Sunday, June 24, 2012


Prometheus is a supposedly smart film, about the usual smart things: the origins of life, the nature of faith, magical black goo. Why then is it filled with so many stupid people? On a creepy alien planet, when a man is greeted by a cobra-shaped creature popping out of the aforementioned magical black goo—versatile stuff, this—he reacts as if finding a kitten on his doorstep. (Not to spoil anything but try to act surprised when kitty shows her claws.) Such is the film’s cartoonish rendering of its characters, most of who willfully fling themselves into the jaws of death while spouting lively banter like, “I’m a geologist, I like rocks.” As a species, we have travelled through space and walked across the face of the sky, but it seems we haven’t figured out a way to avoid reducing ourselves to a craven parade of dimwits and dullards just to hold together a weak sci-fi plot.
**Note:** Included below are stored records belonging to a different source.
(* ===== verification/_CoqProject ===== *)
-Q . S2P
Prelude.v
NineP.v
NinePProofs.v
Carve.v
CarveProofs.v
Geometry.v
GeometryProofs.v
PaneData.v
PaneTree.v
PaneCarve.v
PaneRep.v
PaneWalks.v
PaneInv.v
PaneSplit.v
PaneHost.v
PaneFocus.v
PaneClose.v
PaneStamp.v
PaneWork.v
PaneMove.v
PaneSend.v
PaneGrant.v
PaneGeom.v
PaneSpec.v
PaneClaims.v
Glob.v
GlobProofs.v
GlobClaims.v
Digits.v
Utf8.v
Json.v
JsonProofs.v
JsonRound.v
VtBase.v
Vt.v
VtResize.v
VtInv.v
VtWidth.v
VtTotal.v
VtReflow.v
VtRows.v
VtLines.v
VtClaims.v
VtSeq.v
Kaua.v
KauaVt.v
KauaFrame.v
KauaSession.v
KauaIn.v
KauaSize.v
KauaInProofs.v
KauaLayout.v
KauaClaims.v
Chords.v
ChordsClaims.v
NoraText.v
NoraSpec.v
NoraOps.v
NoraDiag.v
NoraEdit.v
NoraMulti.v
NoraKeys.v
NoraHost.v
NoraClaims.v
NoraPromises.v
Frame.v
FrameProofs.v
Virtq.v
VirtqProofs.v
Va.v
VaProofs.v
Ring.v
RingProofs.v
RingClaims.v
Present.v
PresentProofs.v
PresentClaims.v
Heap.v
HeapProofs.v
HeapClaims.v
(* ===== verification/Carve.v ===== *)
(** * Split and stack arithmetic (src/usr/lib/libhalcyon/src/carve.rs)

    The weighted division of an extent among the children of a split, the
    divider drag, and the header/body allocation of a stack.  Widths are [u32],
    weights [u16].  [split_spans] works in [u128], which no product of a [u32], a
    [u16] and a child count can leave, so it is exact here; [drag_pair] works in
    [u64] and keeps its overflow check.  [split_spans]'s loop is a Fixpoint on fuel
    [S n]: every pass that does not stop freezes at least one of the [n]
    children. *)

From S2P Require Import Prelude.
Open Scope Z_scope.

Module Carve.

Record Span := mkSpan { start : Z; span_end : Z }.

Definition span_len (s : Span) : Z := sat_sub (span_end s) (start s).
Definition span_is_empty (s : Span) : bool := span_end s <=? start s.

Definition MIN_PANE_W : Z := 260.
Definition MIN_BODY_H : Z := 54.
Definition DEFAULT_WEIGHT : Z := 1.
Definition DRAG_RATIO_MIN_PCT : Z := 22.
Definition DRAG_RATIO_MAX_PCT : Z := 78.

Definition clamp_u32 (v : Z) : Z := if u_max 32 <? v then u_max 32 else v.

Definition zsum (l : list Z) : Z := foldr Z.add 0 l.

(** A child of a division: its weight ([w(i)], at least one) and its minimum
    ([min(i)], zero when the caller gave none). *)
Record child := mkChild { wt : Z; mn : Z }.

Definition children_of (weights minima : list Z) : list child :=
  imap (λ i w, mkChild (Z.max w 1) (default 0 (minima !! i))) weights.

(** The overflow branch: every child at its minimum from the origin. *)
Fixpoint minima_spans (b t : Z) (cs : list child) : list Span :=
  match cs with
  | [] => []
  | c :: cs =>
      mkSpan (clamp_u32 b) (clamp_u32 (b + mn c)) :: minima_spans (b + mn c + t) t cs
  end.

(** The sums of one turn of the flex loop: the weights of the children not yet
    frozen and the minima of the frozen ones. *)
Definition live_weight (cs : list child) (fr : list bool) : Z :=
  zsum (zip_with (λ c (f : bool), if f then 0 else wt c) cs fr).
Definition frozen_min (cs : list child) (fr : list bool) : Z :=
  zsum (zip_with (λ c (f : bool), if f then mn c else 0) cs fr).

(** The pass: freeze every child whose share falls below its minimum. *)
Definition below_min (s r : Z) (c : child) : bool := r * wt c <? mn c * s.
Definition freeze_pass (s r : Z) (cs : list child) (fr : list bool) : list bool :=
  zip_with (λ c (f : bool), f || below_min s r c) cs fr.

Fixpoint flex (fuel : nat) (usable : Z) (cs : list child) (fr : list bool) :
    outcome (list bool * Z * Z) :=
  match fuel with
  | O => OutOfFuel
  | S fuel =>
      let s := live_weight cs fr in
      r ← usub usable (frozen_min cs fr);
      if s =? 0 then Done (fr, s, r) else
      let any := existsb (λ x, x) (zip_with (λ c (f : bool), negb f && below_min s r c) cs fr) in
      if any then flex fuel usable cs (freeze_pass s r cs fr) else Done (fr, s, r)
  end.

Definition ext_num (den r : Z) (c : child) (f : bool) : Z :=
  if f then mn c * den else r * wt c.

Definition snap (den num : Z) : Z := (num + den / 2) / den.

(** The snapped boundaries [starts], the last one included. *)
Fixpoint boundaries (den t num : Z) (exts : list Z) : list Z :=
  match exts with
  | [] => [snap den num]
  | e :: exts => snap den num :: boundaries den t (num + (e + t * den)) exts
  end.

(** Child [k] is [[b_k, b_{k+1} - t)]. *)
Fixpoint spans_of (t : Z) (starts : list Z) : list Span :=
  match starts with
  | a :: ((b :: _) as rest) =>
      mkSpan (clamp_u32 a) (clamp_u32 (Z.max (sat_sub b t) a)) :: spans_of t rest
  | _ => []
  end.

Definition split_spans (origin extent track : Z) (weights minima : list Z) :
    outcome (list Span) :=
  let n := zlen weights in
  if n =? 0 then Done [] else
  let usable := sat_sub extent ((n - 1) * track) in
  let cs := children_of weights minima in
  if usable <? zsum (mn <$> cs)
  then Done (minima_spans origin track cs)
  else
    '(fr, s, r) ← flex (S (length cs)) usable cs (replicate (length cs) false);
    let den := if s =? 0 then 1 else s in
    Done (spans_of track
            (boundaries den track (origin * den) (zip_with (ext_num den r) cs fr))).

(** ** The divider drag *)

Definition div_ceil (a b : Z) : Z := (a + b - 1) / b.

Definition clamp_first (p a min_first min_second : Z) : option (Z * Z) :=
  let lo := div_ceil (DRAG_RATIO_MIN_PCT * p) 100 in
  let hi := (DRAG_RATIO_MAX_PCT * p) / 100 in
  let lo := Z.max lo min_first in
  if p <? min_second then None else
  let hi := Z.min hi (p - min_second) in
  if hi <? lo then None else
  let a := Z.min (Z.max a lo) hi in
  Some (clamp_u32 a, clamp_u32 (p - a)).

Definition drag_pair (origin first second track min_first min_second pos : Z) :
    outcome (option (Z * Z)) :=
  let p := first + second in
  let f := p + track in
  if f =? 0 then Done None else
  if pos - origin <? - 2 ^ 63 then Panic else
  let rel := Z.min (Z.max (pos - origin) 0) f in
  x ← umul 64 (2 * rel) p;
  y ← uadd 64 x f;
  Done (clamp_first p (y / (2 * f)) min_first min_second).

Definition equalise_pair (first second min_first min_second : Z) : option (Z * Z) :=
  let p := first + second in
  clamp_first p (div_ceil p 2) min_first min_second.

(** ** The stack's headers and body *)

Definition header_span (inner_y bottom : Z) (n open header : Z) (i : Z) : Span :=
  let start := if i <=? open then sat_add 32 inner_y (sat_mul 32 (as_u 32 i) header)
               else sat_sub bottom (sat_mul 32 (as_u 32 (n - i)) header) in
  mkSpan start (sat_add 32 start header).

Definition stack_alloc (inner_y inner_h : Z) (n open : nat) (header sep : Z) :
    outcome (list Span * Span) :=
  match n with
  | O => e ← uadd 32 inner_y inner_h; Done ([], mkSpan inner_y e)
  | S n' =>
      let open := Nat.min open n' in
      let bottom := sat_add 32 inner_y inner_h in
      let headers := (λ i, header_span inner_y bottom (Z.of_nat n) (Z.of_nat open) header
                             (Z.of_nat i)) <$> seq 0 n in
      h ← unwrap (headers !! open);
      let body_start := span_end h in
      let after := as_u 32 (Z.of_nat (n - 1 - open)) in
      let b := if (open + 1 <? n)%nat then sep else 0 in
      let body_end := sat_sub (sat_sub bottom (sat_mul 32 after header)) b in
      Done (headers, mkSpan body_start (Z.max body_end body_start))
  end.

Definition stack_min_h (n : nat) (header sep body_min frame : Z) : outcome Z :=
  let sep := if (1 <? n)%nat then sep else 0 in
  f2 ← umul 32 2 frame;
  Done (sat_add 32 (sat_add 32 (sat_add 32 f2 (sat_mul 32 (as_u 32 (Z.of_nat n)) header)) sep) body_min).

End Carve.
Lemma split_ok l ts slot mode : inv l ts → headroom l →
  ∃ l' o, split l slot mode = Done (l', o) ∧ later 1 l l' ∧ split_done l l' ts slot mode o.
Proof.
  intros Hinv Hroom. unfold split.
  assert (∃ l' o, Done (l, None) = Done (l', o) ∧ later 1 l l' ∧ split_done l l' ts slot mode o) as Hno.
  { exists l, None. split; [done|]. split; [unfold later; lia|done]. }
  destruct (is_leaf l slot) eqn:Hlf; [|done]. cbn [negb].
  pose proof (inv_shape _ _ Hinv) as Hsh.
  assert (∃ p, get l slot = Some p) as [p Hp].
  { unfold is_leaf in Hlf. destruct (get l slot); [eauto|done]. }
  destruct (heap_find l ts slot p (sh_heap _ _ Hsh) Hp) as (i & C & t & Hi & Hr).
  destruct (split_target_ok l ts i C t mode (shape_trees _ _ Hsh) Hi) as (o & Ho & Hspec).
  rewrite Hr in Ho. unfold split_done in *. rewrite Ho in *. obind.
  destruct o as [s'|]; [|done].
  destruct (Hspec s' eq_refl) as (C' & t' & HT & <- & _).
  assert (slot ∈ nodes (plug C' t')) as Hslot.
  { rewrite <-HT, nodes_plug, <-Hr. apply elem_of_app. left. apply nodes_root. }
  rewrite HT in Hi. destruct (plug_rep l ts i C' t' (shape_trees _ _ Hsh) Hi) as (_ & Ht & _ & _).
  apply rep_par in Ht as (q & Hq & _). rewrite Hq.
  destruct (split_at_ok l ts i C' t' q mode Hinv Hroom Hi Hq) as (l' & o & -> & Hlat & Hpost).
  exists l', o. split; [done|]. split; [done|]. destruct o as [n|]; [|done].
  destruct Hpost as (c & Hpost). by exists i, C', t', c.
Qed.

End PaneSplit.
 Ridley Scott’s return to the world of Alien gilds itself with enough grandiose, quasi-mystical nonsense to give itself at least a faint glow of intelligence, if none of the actual substance. The film’s tantalizing exploration of the origins of human life gives way to a series of uninspired horror-movie jolts, held together by the mutilated traces of some sort of story. Every incident occurs in a vague, disjointed haze, devoid of the context necessary to give the skeletal traces of narrative some impact. You can’t have plot twists without a plot, yet Scott vainly contorts the air in an effort to get a reaction out of his audience. All that remains is a self-annihilating vision of creation, which makes one suspect Scott himself is a little ambivalent towards this monster of his own making. The most striking feature of this morass is the film’s chain of flawed creators, each engineering its own equally flawed, ever more unstable progeny—an effective metaphor for the diminishing returns of this long moribund series, if nothing else. Hollow and self-regarding, Prometheus finally signifies nothing grander than its own failings.